* [The problem] Select all lines holding the word "Hend" from the entries that follow.

(Dataset excerpts)
(* ===== verification/ShrpxForward.v ===== *)
(** The proxy and the parser together: what is sent to a backend is read back by
    the same parser as the request it was made from. *)
From S2P Require Import Prelude CppUtil Records ShrpxConfig ShrpxHttp.
From S2P Require Import HttpTypes HttpExec HttpInv HttpSwitch HttpSafety HttpSim HttpStream HttpRun HttpHeader HttpMsg HttpRequest.
From S2P Require Import ShrpxWorld ShrpxDownstream ShrpxHttps ShrpxHeaders.

Module Forward.
Import Config World Down Headers.

(** * Requests that the parser reads *)

(** A Content-Length field, with a number that can be counted. *)
Definition length_field (h : list Z * list Z) : bool :=
  bool_decide (map TOKEN h.1 = CONTENT_LENGTH) && forallb is_token h.1 &&
  negb (bool_decide (h.2 = [])) && forallb IS_NUM h.2 && (digits_value 0 h.2 <? ULLONG_MAX).

(** The length that the fields give to the body, when each of them is a plain one or a
    Content-Length; the last one counts. *)
Fixpoint fields_length (len : option Z) (hs : list (list Z * list Z)) : option (option Z) :=
  match hs with
  | [] => Some len
  | h :: hs =>
      if plain_header h then fields_length len hs
      else if length_field h then fields_length (Some (digits_value 0 h.2)) hs else None
  end.

(** A request, as the parser reports it. *)
Definition parsed_events (me : http_method) (path : list Z) (hs : list (list Z * list Z)) (body : list Z) : list token :=
  ([T_message_begin] ++ bytes_of D_url path) ++ concat (map header_events hs) ++
  [T_headers_complete me] ++ bytes_of D_body body ++ [T_message_complete me].

Lemma runs_fields skip s hs ix n m l len len' :
  line_start s -> fields_length len l = Some len' -> 0 <= n ->
  n + zlen (concat (map HttpMsg.header_line l)) <= HTTP_MAX_HEADER_SIZE ->
  exists s' hs' ix', line_start s' /\
  runs skip (at_ s hs ix n (with_length (default ULLONG_MAX len) m)) (concat (map HttpMsg.header_line l))
    (at_ s' hs' ix' (n + zlen (concat (map HttpMsg.header_line l))) (with_length (default ULLONG_MAX len') m))
    (concat (map header_events l)).
Proof.
  revert s hs ix n len. induction l as [|h l IH]; intros s hs ix n len Hs Hl H0 Hn; cbn [map concat fields_length] in *.
  { injection Hl as <-. exists s, hs, ix. split; [done|]. change (zlen []) with 0. rewrite Z.add_0_r. apply runs_nil. }
  rewrite zlen_app in *. pose proof (zlen_nonneg (HttpMsg.header_line h)).
  pose proof (zlen_nonneg (concat (map HttpMsg.header_line l))). rewrite Z.add_assoc. destruct (plain_header h) eqn:Hp.
  - destruct (IH s_header_value_lws h_general 0 (n + zlen (HttpMsg.header_line h)) len)
      as (s' & hs' & ix' & Hs' & Hr); [by right|done|lia|lia|].
    exists s', hs', ix'. split; [done|]. eapply runs_app; [apply runs_plain_header; (done || lia)|done].
  - destruct (length_field h) eqn:Hf; [|done]. unfold length_field in Hf. rewrite !andb_true_iff in Hf.
    destruct Hf as [[[[Hname%bool_decide_eq_true Htok] Hds%negb_true_iff%bool_decide_eq_false] Hnum] Hlt%Z.ltb_lt].
    destruct (IH s_header_value_lws h_content_length 0 (n + zlen (HttpMsg.header_line h)) (Some (digits_value 0 h.2)))
      as (s' & hs' & ix' & Hs' & Hr); [by right|done|lia|lia|].
    exists s', hs', ix'. split; [done|]. eapply runs_app; [|exact Hr]. destruct h as [name ds]. cbn [fst snd] in *.
    apply (runs_content_length skip s hs ix n (with_length (default ULLONG_MAX len) m) name ds); (done || lia).
Qed.

Lemma request_parses me path hs len body :
  let head := request_line (mk_request me path hs [] []) ++ concat (map HttpMsg.header_line hs) ++ CRLF in
  me <> HTTP_CONNECT -> path_ok path = true -> fields_length None hs = Some len ->
  zlen body = default 0 len -> zlen body < ULLONG_MAX -> zlen head <= HTTP_MAX_HEADER_SIZE ->
  exists p', http_parser_execute (recorder never) (head ++ body) (http_parser_init HTTP_REQUEST) [] =
      Returned p' (parsed_events me path hs body) (zlen (head ++ body)) /\
    hp_method p' = me /\ hp_state p' = s_start_req /\ hp_http_errno p' = HPE_OK.
Proof.
  intros head Hme Hpath Hh Hbody Hlt Hmax. unfold head in Hmax. rewrite !zlen_app in Hmax.
  change (zlen CRLF) with 2 in Hmax. set (r := mk_request me path hs [] []) in *.
  pose proof (zlen_nonneg (request_line r)). pose proof (zlen_nonneg (concat (map HttpMsg.header_line hs))).
  set (m := mk_message HTTP_REQUEST 0 0 0 0 0 HTTP_DELETE false).
  set (m1 := with_version 1 1 (new_request me m)). set (L := default ULLONG_MAX len).
  destruct (runs_fields never s_header_field_start h_general (zlen (matcher_of me) + 1)
              (zlen (request_line r)) m1 hs None len) as (s' & hs' & ix' & Hs' & Hrun); [by left|done|lia|lia|].
  pose proof (runs_request_line never h_general 0 m r Hme Hpath ltac:(lia)) as Hline.
  set (n := zlen (request_line r) + zlen (concat (map HttpMsg.header_line hs))) in *.
  assert (Hm1 : with_length L m1 = request_message me L 0) by done. fold L in Hrun. rewrite Hm1 in Hrun.
  pose proof (runs_headers_cr never s' hs' ix' n _ Hs' ltac:(lia) ltac:(lia) : runs _ (at_ _ _ _ _ (request_message me L 0)) _ _ _) as Hcr.
  pose proof (runs_headers_lf never (fun _ => eq_refl) hs' ix' (n + 1) me L 0 ltac:(lia) ltac:(lia) Hme) as Hlf. cbv zeta in Hlf.
  assert (Hend : exists k, runs never (at_ s_headers_almost_done hs' ix' (n + 1) (request_message me L 0)) ([LF] ++ body)
    (at_ s_start_req hs' ix' 0 (request_message me k 0)) ([T_headers_complete me] ++ bytes_of D_body body ++ [T_message_complete me])).
  { destruct len as [v|]; cbn in Hbody; unfold L in *; cbn [default from_option id] in *.
    - subst v. rewrite (proj2 (Z.eqb_neq _ ULLONG_MAX)), orb_false_r in Hlf by lia. destruct body as [|b l] eqn:Hb; [by eexists|].
      assert (zlen (b :: l) <> 0) as Hnz by (rewrite zlen_cons; pose proof (zlen_nonneg l); lia).
      rewrite (proj2 (Z.eqb_neq _ 0) Hnz) in Hlf. exists 0.
      eapply (runs_app _ _ _ _ [T_headers_complete me]); [exact Hlf|]. by apply runs_body.
    - destruct body as [|b l]; [by eexists|]. rewrite zlen_cons in Hbody. pose proof (zlen_nonneg l). lia. }
  destruct Hend as [k Hend].
  assert (Hall : runs never (http_parser_init HTTP_REQUEST) (head ++ body)
    (at_ s_start_req hs' ix' 0 (request_message me k 0)) (parsed_events me path hs body)).
  { unfold head, parsed_events. rewrite <- !app_assoc. rewrite (app_assoc [T_message_begin]).
    eapply runs_app; [exact Hline|]. eapply runs_app; [exact Hrun|].
    change (CRLF ++ body) with ([CR] ++ ([LF] ++ body)). eapply runs_silent_app; [exact Hcr|]. exact Hend. }
  exists (at_ s_start_req hs' ix' 0 (request_message me k 0)). split; [|done].
  apply (runs_execute never _ (head ++ body) _ _ [] Hall); [apply init_good|].
  unfold head, request_line. cbn. by destruct (matcher_of me).
Qed.

(** C19. A request passes the proxy.  When the request has a method that http_parser knows
    (and not CONNECT) and a target that begins with a slash, when every field that is
    sent on is a Content-Length with a number below ULLONG_MAX or a plain one (a token as
    a name, one whose value the parser does not interpret, and a non-empty value of one
    line that begins with no blank), and when the head has at most HTTP_MAX_HEADER_SIZE
    bytes, then the text that the backend gets, followed by a body of the length
    announced, is parsed as the same method and target, with the fields that are sent on
    and those of the proxy, and the same body, and is consumed to its end. *)
Theorem forwarded_request_parsed (c : Config) (ip : list Z) (o : Downstream) (me : http_method) (len : option Z) (body : list Z) :
  request_method_ o = http_method_str (method_num me) -> me <> HTTP_CONNECT ->
  path_ok (request_path_ o) = true -> fields_length None (forwarded c ip o) = Some len ->
  zlen body = default 0 len -> zlen body < ULLONG_MAX ->
  zlen (request_text c ip o) <= HTTP_MAX_HEADER_SIZE ->
  exists p', http_parser_execute (recorder never) (request_text c ip o ++ body) (http_parser_init HTTP_REQUEST) [] =
      Returned p' (parsed_events me (request_path_ o) (forwarded c ip o) body) (zlen (request_text c ip o ++ body)) /\
    hp_method p' = me /\ hp_state p' = s_start_req /\ hp_http_errno p' = HPE_OK.
Proof.
  intros Hm Hme Hpath Hh Hbody Hlt Hmax.
  assert (Hstr : http_method_str (method_num me) = matcher_of me) by (by destruct me).
  assert (Ht : request_text c ip o =
    request_line (mk_request me (request_path_ o) (forwarded c ip o) [] []) ++
    concat (map HttpMsg.header_line (forwarded c ip o)) ++ CRLF).
  { rewrite request_text_forwarded, Hm, Hstr. unfold request_line. cbn [rq_method rq_path].
    change (map HttpMsg.header_line ?l) with (map header_line l). by rewrite <- !app_assoc. }
  rewrite Ht in *. by eapply request_parses.
Qed.

Definition sample_downstream : Downstream :=
  (Downstream_new 0 0) <| request_method_ := str "POST" |> <| request_path_ := str "/a?b=c" |>
    <| request_headers_ := [(str "Host", str "h"); (str "content-length", str "2"); (str "CONNECTION", str "keep-alive");
                            (str "Via", str "1.0 x")] |>.

Lemma forwarded_request_parsed_witness :
  exists p', http_parser_execute (recorder never) (request_text (Config_new no_time) [] sample_downstream ++ str "hi")
      (http_parser_init HTTP_REQUEST) [] =
      Returned p' (parsed_events HTTP_POST (str "/a?b=c")
        [(str "Host", str "h"); (str "content-length", str "2"); (str "X-Forwarded-Proto", str "https");
         (str "Via", str "1.0 x, 1.1 shrpx")] (str "hi"))
        (zlen (request_text (Config_new no_time) [] sample_downstream ++ str "hi")) /\
    hp_method p' = HTTP_POST /\ hp_state p' = s_start_req /\ hp_http_errno p' = HPE_OK.
Proof.
  apply (forwarded_request_parsed (Config_new no_time) [] sample_downstream HTTP_POST (Some 2) (str "hi"));
    first [vm_compute; reflexivity | discriminate | vm_compute; discriminate].
Defined.

End Forward.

* [Reply to the exercise]
  assert (Hend : exists k, runs never (at_ s_headers_almost_done hs' ix' (n + 1) (request_message me L 0)) ([LF] ++ body)
  destruct Hend as [k Hend].
    change (CRLF ++ body) with ([CR] ++ ([LF] ++ body)). eapply runs_silent_app; [exact Hcr|]. exact Hend. }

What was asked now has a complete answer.